Calcium-induced potassium channels of mouse beta-cells are controlled by both store and cytoplasmic calcium: Experimental and theoretical studies

P. B. Goforth, R. Bertram, F. A. Khan, M. Zhang, A. Sherman, L. S. Satin

A novel calcium-dependent potassium current (Kslow) that slowly activates in response to a simulated islet burst was identified recently in mouse pancreatic beta-cells. Kslow activation may help terminate the cyclic bursts of calcium-dependent action potentials that drive calcium influx and insulin secretion in beta-cells. Here, we report that when calcium handling was disrupted by blocking calcium uptake into the ER with two separate agents reported to block the sarco/endoplasmic calcium ATPase (SERCA), thapsigargin (1-5 uM) or insulin (200 nM), Kslow was transiently potentiated and then inhibited. Kslow amplitude could also be inhibited by increasing extracellular glucose concentration from 5 to 10 mM. The biphasic modulation of Kslow by SERCA blockers could not be explained by a minimal mathematical model in which calcium is divided between two compartments, the cytosol and the ER, and Kslow activation mirrors changes in cytosolic calcium induced by the burst protocol.

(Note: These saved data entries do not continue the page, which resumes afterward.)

(** The receiver counts forwarded bytes for the machine, not for the connection,
    and the agent opens a connection for each snapshot: once an earlier connection
    has carried bytes, the first credit of the next one reports more bytes than
    were sent on it, and the window the guest works out is negative. *)
Theorem credit_spans_connections from_slice vm_id t h1 p1 h2 p2 :
  t_fwd t = 0 -> metrics_rw h1 = true -> metrics_rw h2 = true ->
  0 < hdr_len h1 -> 0 < hdr_len h2 -> hdr_len h1 + hdr_len h2 < 2 ^ 31 ->
  let t' := handle_packets from_slice vm_id false t [(h1, p1); (h2, p2)] in
  exists c1 c2, t_sent t' = t_sent t ++ [(c1, []); (c2, [])] /\
    peer_free (hdr_len h1) c1 = VSOCK_BUF_ALLOC /\ peer_free (hdr_len h2) c2 < 0.
Proof.
  intros H0 H1 H2 L1 L2 HL. cbv zeta.
  unfold metrics_rw in *. apply andb_prop in H1 as [A1 B1]. apply andb_prop in H2 as [A2 B2]. apply Z.eqb_eq in A1, A2.
  unfold handle_packets. simpl foldl. unfold handle_packet. rewrite A1, A2, B1, B2. simpl. rewrite H0, <- (assoc_L (++)).
  do 2 eexists. split; [done|]. unfold peer_free. cbn [fwd_cnt buf_alloc]. unfold saturating_add.
  rewrite !Z.min_l by lia. rewrite Z.add_0_l, Z.sub_diag. split; [done|].
  replace (hdr_len h2 - (hdr_len h1 + hdr_len h2)) with (- hdr_len h1) by lia.
  unfold wrap. rewrite Z.mod_opp_l_nz; [|done|rewrite Z.mod_small; lia].
  rewrite Z.mod_small by lia. unfold VSOCK_BUF_ALLOC. lia.
Qed.
(* ===== verification/RunLoop.v ===== *)
(** * The vCPU run loop

    [hitz-vmm/src/run_loop.rs] and [hitz-devices/src/serial.rs]: one vCPU's
    loop of polls, guest execution and exit handling.  The hypervisor's vCPU is
    the [Vcpu] class (the trait of hitz-hal), the UART of the vm-superio crate
    the [Uart] class; both are code outside the repository.  Functions that
    fail with [?] are in a state-and-error monad over [LoopState], which keeps
    what was done before the failure. *)

From Stdlib Require Import String.
From stdpp Require Import strings.
From S2P Require Import Prelude Hal Memory Bus MmioDecode.

(** ** The hypervisor's vCPU and the UART *)

Class Vcpu (V : Type) := {
  vcpu_run : V -> result HalError VcpuExit * V;
  get_regs : V -> result HalError StandardRegs;
  set_regs : V -> StandardRegs -> result HalError unit * V;
  inject_interrupt : V -> Z -> result HalError unit * V;
  request_interrupt_window : V -> result HalError unit * V;
}.

(** What the handlers rely on: registers read back as they were set. *)
Class VcpuLaws (V : Type) `{Vcpu V} := {
  get_set_regs v regs v' : set_regs v regs = (Ok tt, v') -> get_regs v' = Ok regs;
}.

(** [Serial::write] gives whether the sink took the byte. *)
Class Uart (U : Type) := {
  uart_write : U -> Z -> Z -> bool * U;
  uart_read : U -> Z -> Z * U;
}.

(** ** The serial console *)

Definition COM1_BASE : Z := 0x3F8.
Definition UART_PORT_COUNT : Z := 8.

Definition handles_port (port : Z) : bool := (COM1_BASE <=? port) && (port <? COM1_BASE + UART_PORT_COUNT).

(** Failed writes are logged and swallowed. *)
Definition pio_write {U} `{Uart U} (s : U) (port value : Z) : U :=
  (uart_write s (wrap 8 (port - COM1_BASE)) value).2.

Definition pio_read {U} `{Uart U} (s : U) (port : Z) : Z * U :=
  uart_read s (wrap 8 (port - COM1_BASE)).

(** ** State *)

Definition PIC_PORTS : list Z := [0x20; 0x21; 0xA0; 0xA1].

Inductive ExitReason := Halt | Shutdown | Canceled | Unexpected (msg : string).

(** The handlers' failures: a hypervisor error, or a device that panics or
    never returns. *)
Inductive LoopErr := LHal (e : HalError) | LStop (s : Stop).

(** The vCPU, the devices behind the mutex, guest memory, and the local
    [pending_irq]. *)
Record LoopState (V U Dev M : Type) := {
  ls_vcpu : V;
  ls_serial : U;
  ls_bus : @MmioBus Dev;
  ls_mem : M;
  pending_irq : option Z;
}.
Arguments ls_vcpu {V U Dev M}. Arguments ls_serial {V U Dev M}. Arguments ls_bus {V U Dev M}.
Arguments ls_mem {V U Dev M}. Arguments pending_irq {V U Dev M}.

(** The state-and-error monad. *)
Definition Loop (St A : Type) : Type := St -> result LoopErr A * St.

#[export] Instance loop_ret St : MRet (Loop St) := fun A a s => (Ok a, s).
#[export] Instance loop_bind St : MBind (Loop St) :=
  fun A B f m s => match m s with (Ok a, s') => f a s' | (Err e, s') => (Err e, s') end.

Section RunLoop.
Context {V U Dev M : Type} `{Vcpu V} `{Uart U} `{MmioDevice Dev M}.
Variables (overflow_checks : bool) (dev_fuel : nat).

Notation St := (LoopState V U Dev M).
Notation "'LOOP' A" := (Loop St A) (at level 10, A at level 9).

(** *** Primitive operations on the state *)

Definition set_vcpu (s : St) (v : V) : St :=
  {| ls_vcpu := v; ls_serial := ls_serial s; ls_bus := ls_bus s; ls_mem := ls_mem s;
     pending_irq := pending_irq s |}.
Definition set_serial (s : St) (u : U) : St :=
  {| ls_vcpu := ls_vcpu s; ls_serial := u; ls_bus := ls_bus s; ls_mem := ls_mem s;
     pending_irq := pending_irq s |}.
Definition set_bus (s : St) (b : @MmioBus Dev) (m : M) : St :=
  {| ls_vcpu := ls_vcpu s; ls_serial := ls_serial s; ls_bus := b; ls_mem := m;
     pending_irq := pending_irq s |}.
Definition set_pending (s : St) (p : option Z) : St :=
  {| ls_vcpu := ls_vcpu s; ls_serial := ls_serial s; ls_bus := ls_bus s; ls_mem := ls_mem s;
     pending_irq := p |}.

(** A call of the vCPU, with its error propagated by [?]. *)
Definition vcpu_call {A} (f : V -> result HalError A * V) : LOOP A := fun s =>
  let '(r, v) := f (ls_vcpu s) in (map_err LHal r, set_vcpu s v).

Definition read_regs : LOOP StandardRegs := fun s => (map_err LHal (get_regs (ls_vcpu s)), s).
Definition write_regs (regs : StandardRegs) : LOOP unit := vcpu_call (fun v => set_regs v regs).

Definition bus_read_op (gpa : Z) (n : nat) : LOOP (list Z) := fun s =>
  match bus_read overflow_checks (ls_bus s) gpa (replicate n 0) with
  | Ok (b, data) => (Ok data, set_bus s b (ls_mem s))
  | Err e => (Err (LStop e), s)
  end.

Definition bus_write_op (gpa : Z) (data : list Z) : LOOP (option Z) := fun s =>
  match bus_write overflow_checks dev_fuel (ls_bus s) (ls_mem s) gpa data with
  | Ok (b, m, irq) => (Ok irq, set_bus s b m)
  | Err e => (Err (LStop e), s)
  end.

(** *** Handlers *)

Definition with_rip (regs : StandardRegs) (len : Z) : StandardRegs :=
  {| rip := wrapping_add 64 (rip regs) len; rflags := rflags regs; rax := rax regs;
     rbx := rbx regs; rcx := rcx regs; rdx := rdx regs; rsi := rsi regs; rdi := rdi regs;
     rsp := rsp regs; rbp := rbp regs; r8 := r8 regs; r9 := r9 regs; r10 := r10 regs;
     r11 := r11 regs; r12 := r12 regs; r13 := r13 regs; r14 := r14 regs; r15 := r15 regs |}.

Definition advance_rip (instruction_len : Z) : LOOP unit :=
  regs ← read_regs; write_regs (with_rip regs instruction_len).

Definition advance_rip_with_rax (instruction_len rax : Z) : LOOP unit :=
  regs ← read_regs; write_regs (set_register (with_rip regs instruction_len) 0 rax).

(** Injection, or deferral until the interrupt window: the tails of
    [poll_devices] and [handle_mmio_write]. *)
Definition inject_or_defer (irq : option Z) : LOOP unit := fun s =>
  match irq with
  | None => (Ok tt, s)
  | Some vector =>
      let '(r, v) := inject_interrupt (ls_vcpu s) vector in
      let s1 := set_vcpu s v in
      if is_err r then vcpu_call request_interrupt_window (set_pending s1 (Some vector))
      else (Ok tt, s1)
  end.

Definition handle_mmio_read (mmio : MmioExit) (decoded : DecodedMmio) (instr_len : Z) : LOOP unit :=
  let n := Z.to_nat (Z.min (size decoded) 8) in
  data ← bus_read_op (mmio_gpa mmio) n;
  let value := from_le (splice 0 data (replicate 8 0)) in
  regs ← read_regs;
  write_regs (with_rip (set_register regs (register decoded) value) instr_len).

Definition handle_mmio_write (mmio : MmioExit) (decoded : DecodedMmio) (instr_len : Z) : LOOP unit :=
  value ← match immediate decoded with
          | Some imm => mret imm
          | None => regs ← read_regs; mret (register_value regs (register decoded))
          end;
  let n := Z.to_nat (Z.min (size decoded) 8) in
  irq ← bus_write_op (mmio_gpa mmio) (take n (le_bytes 8 value));
  _ ← advance_rip instr_len;
  inject_or_defer irq.

Definition handle_mmio (mmio : MmioExit) : LOOP unit :=
  let count := Nat.min (Z.to_nat (mmio_instruction_byte_count mmio))
                 (length (mmio_instruction_bytes mmio)) in
  match decode_mmio_instruction (take count (mmio_instruction_bytes mmio)) with
  | None => advance_rip (mmio_instruction_len mmio)
  | Some decoded =>
      let instr_len := instruction_len decoded in
      if mmio_is_write mmio then handle_mmio_write mmio decoded instr_len
      else handle_mmio_read mmio decoded instr_len
  end.

Definition serial_out (port value : Z) : LOOP unit := fun s =>
  (Ok tt, set_serial s (pio_write (ls_serial s) port value)).
Definition serial_in (port : Z) : LOOP Z := fun s =>
  let '(v, u) := pio_read (ls_serial s) port in (Ok v, set_serial s u).

(** [io.data\[0\]] of a fixed-size array. *)
Definition handle_io_port (io : IoPortExit) : LOOP unit :=
  if handles_port (io_port io) then
    if io_is_write io then
      _ ← serial_out (io_port io) (default 0 (io_data io !! 0%nat));
      advance_rip (io_instruction_len io)
    else
      value ← serial_in (io_port io);
      advance_rip_with_rax (io_instruction_len io) value
  else if bool_decide (io_port io ∈ PIC_PORTS) then
    if io_is_write io then advance_rip (io_instruction_len io)
    else advance_rip_with_rax (io_instruction_len io) 0x00
  else if io_is_write io then advance_rip (io_instruction_len io)
  else advance_rip_with_rax (io_instruction_len io) 0xFF.

Definition dispatch_exit (exit : VcpuExit) : LOOP (option ExitReason) :=
  match exit with
  | ExitIoPort io => _ ← handle_io_port io; mret None
  | ExitHalt => mret (Some Halt)
  | ExitShutdown => mret (Some Shutdown)
  | ExitMmio mmio => _ ← handle_mmio mmio; mret None
  | ExitInterruptWindow => fun s =>
      match pending_irq s with
      | None => (Ok None, s)
      | Some vector =>
          (_ ← vcpu_call (fun v => inject_interrupt v vector); mret None) (set_pending s None)
      end
  | ExitCanceled => fun s =>
      match pending_irq s with
      | Some _ => (_ ← vcpu_call request_interrupt_window; mret None) s
      | None => (Ok None, s)
      end
  | ExitUnknown code =>
      mret (Some (Unexpected ("unknown vCPU exit reason: " ++ fmt_hex code)%string))
  end.

Definition loop_poll_devices : LOOP unit := fun s =>
  let '(b, m, irq) := poll_devices (ls_bus s) (ls_mem s) in inject_or_defer irq (set_bus s b m).

(** One turn of the loop, [stop] being what the stop flag reads. *)
Definition loop_step (stop : bool) : LOOP (option ExitReason) :=
  if stop then mret (Some Canceled)
  else
    _ ← loop_poll_devices;
    exit ← vcpu_call vcpu_run;
    dispatch_exit exit.

(** [run_vcpu_loop]: [stop_flag i] is what the [i]-th load of the flag reads;
    [None] when [fuel] turns were not enough. *)
Fixpoint run_vcpu_loop (fuel : nat) (stop_flag : nat -> bool) (i : nat) (s : St) :
    option (result LoopErr ExitReason * St) :=
  match fuel with
  | O => None
  | S fuel' =>
      match loop_step (stop_flag i) s with
      | (Err e, s') => Some (Err e, s')
      | (Ok (Some reason), s') => Some (Ok reason, s')
      | (Ok None, s') => run_vcpu_loop fuel' stop_flag (i + 1) s'
      end
  end.

(** [pending_irq] starts empty. *)
Definition loop_init (v : V) (u : U) (b : @MmioBus Dev) (m : M) : St :=
  {| ls_vcpu := v; ls_serial := u; ls_bus := b; ls_mem := m; pending_irq := None |}.

End RunLoop.

(** ** Lemmas *)

Lemma from_le_zeros n l : from_le (l ++ replicate n 0) = from_le l.
Proof.
  induction l as [|b l IH]; simpl; [|by rewrite IH].
  induction n as [|n IH]; [done|]. simpl. by rewrite IH.
Qed.

Lemma width_bytes_range w : 1 <= width_bytes w <= 8.
Proof. destruct w; simpl; lia. Qed.

Section RunLoopLemmas.
Context {V U Dev M : Type} `{VcpuLaws V} `{Uart U} `{MmioDevice Dev M}.
Variables (overflow_checks : bool) (dev_fuel : nat).
Implicit Types (s : LoopState V U Dev M).

#[local] Notation bus_read := (bus_read overflow_checks).
#[local] Notation bus_write := (bus_write overflow_checks dev_fuel).
#[local] Notation handle_mmio := (handle_mmio overflow_checks dev_fuel).
#[local] Notation run_vcpu_loop := (run_vcpu_loop overflow_checks dev_fuel).
#[local] Notation loop_step := (loop_step overflow_checks dev_fuel).

Lemma loop_bind_unfold {St A B} (m : Loop St A) (f : A -> Loop St B) (s : St) :
  (m ≫= f) s = match m s with (Ok a, s') => f a s' | (Err e, s') => (Err e, s') end.
Proof. done. Qed.

(** Setting registers, when the hypervisor accepts them. *)
Lemma write_regs_ok s regs v :
  set_regs (ls_vcpu s) regs = (Ok tt, v) -> write_regs regs s = (Ok tt, set_vcpu s v).
Proof. intros E. unfold write_regs, vcpu_call. by rewrite E. Qed.

Lemma advance_rip_ok s regs v len :
  get_regs (ls_vcpu s) = Ok regs -> set_regs (ls_vcpu s) (with_rip regs len) = (Ok tt, v) ->
  advance_rip len s = (Ok tt, set_vcpu s v).
Proof.
  intros E1 E2. unfold advance_rip. rewrite loop_bind_unfold. unfold read_regs. rewrite E1.
  by apply write_regs_ok.
Qed.

Lemma inject_or_defer_cases s irq :
  match irq with
  | None => inject_or_defer irq s = (Ok tt, s)
  | Some vector =>
      let '(r, v) := inject_interrupt (ls_vcpu s) vector in
      if is_ok r then inject_or_defer irq s = (Ok tt, set_vcpu s v)
      else
        let '(r', v') := request_interrupt_window v in
        inject_or_defer irq s = (map_err LHal r', set_pending (set_vcpu s v') (Some vector))
  end.
Proof.
  destruct irq as [vector|]; [|done]. unfold inject_or_defer, vcpu_call, is_err.
  destruct (inject_interrupt _ _) as [[u|e] v]; simpl; [done|].
  by destruct (request_interrupt_window v) as [r' v'].
Qed.

(** *** What every handler keeps: the ranges of the bus *)

Definition keeps_bus {A} (m : Loop (LoopState V U Dev M) A) : Prop :=
  forall s r s', bus_wf (ls_bus s) -> m s = (r, s') ->
    bus_wf (ls_bus s') /\ shape (ls_bus s') = shape (ls_bus s).

Lemma keeps_bus_ret {A} (a : A) : keeps_bus (mret a).
Proof. by intros s r s' Hs [= <- <-]. Qed.

Lemma keeps_bus_bind {A B} (m : Loop (LoopState V U Dev M) A)
    (f : A -> Loop (LoopState V U Dev M) B) :
  keeps_bus m -> (forall a, keeps_bus (f a)) -> keeps_bus (m ≫= f).
Proof.
  intros Hm Hf s r s' Hs. rewrite loop_bind_unfold.
  destruct (m s) as [[a|e] s1] eqn:E; pose proof (Hm _ _ _ Hs E) as [Hs1 E1].
  - intros E2. destruct (Hf a _ _ _ Hs1 E2) as [? ->]. done.
  - by intros [= <- <-].
Qed.

Lemma keeps_bus_vcpu {A} (f : V -> result HalError A * V) : keeps_bus (vcpu_call f).
Proof.
  intros s r s' Hs. unfold vcpu_call. destruct (f _) as [r' v]. by intros [= <- <-].
Qed.

Lemma keeps_bus_regs : keeps_bus read_regs.
Proof. by intros s r s' Hs [= <- <-]. Qed.

Lemma keeps_bus_read gpa n : keeps_bus (bus_read_op overflow_checks gpa n).
Proof.
  intros s r s' Hs. unfold bus_read_op.
  destruct (bus_read _ _ _) as [[b data]|e] eqn:E; [|by intros [= <- <-]].
  intros [= <- <-]. exact (bus_read_shape _ _ _ _ _ _ Hs E).
Qed.

Lemma keeps_bus_write gpa data : keeps_bus (bus_write_op overflow_checks dev_fuel gpa data).
Proof.
  intros s r s' Hs. unfold bus_write_op.
  destruct (bus_write _ _ _ _) as [[[b m] irq]|e] eqn:E; [|by intros [= <- <-]].
  intros [= <- <-]. exact (bus_write_shape _ _ _ _ _ _ _ _ _ Hs E).
Qed.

However, the experimental findings were reproduced by a model in which Kslow activation is mediated by a localized pool of calcium in a subspace located between the ER and the plasma membrane. In this model, the subspace calcium follows changes in cytosolic calcium but with a gradient that reflects calcium efflux from the ER. Slow modulation of this gradient as the ER empties and fills may enhance the role of Kslow and calcium handling in influencing beta-cell electrical activity and insulin secretion.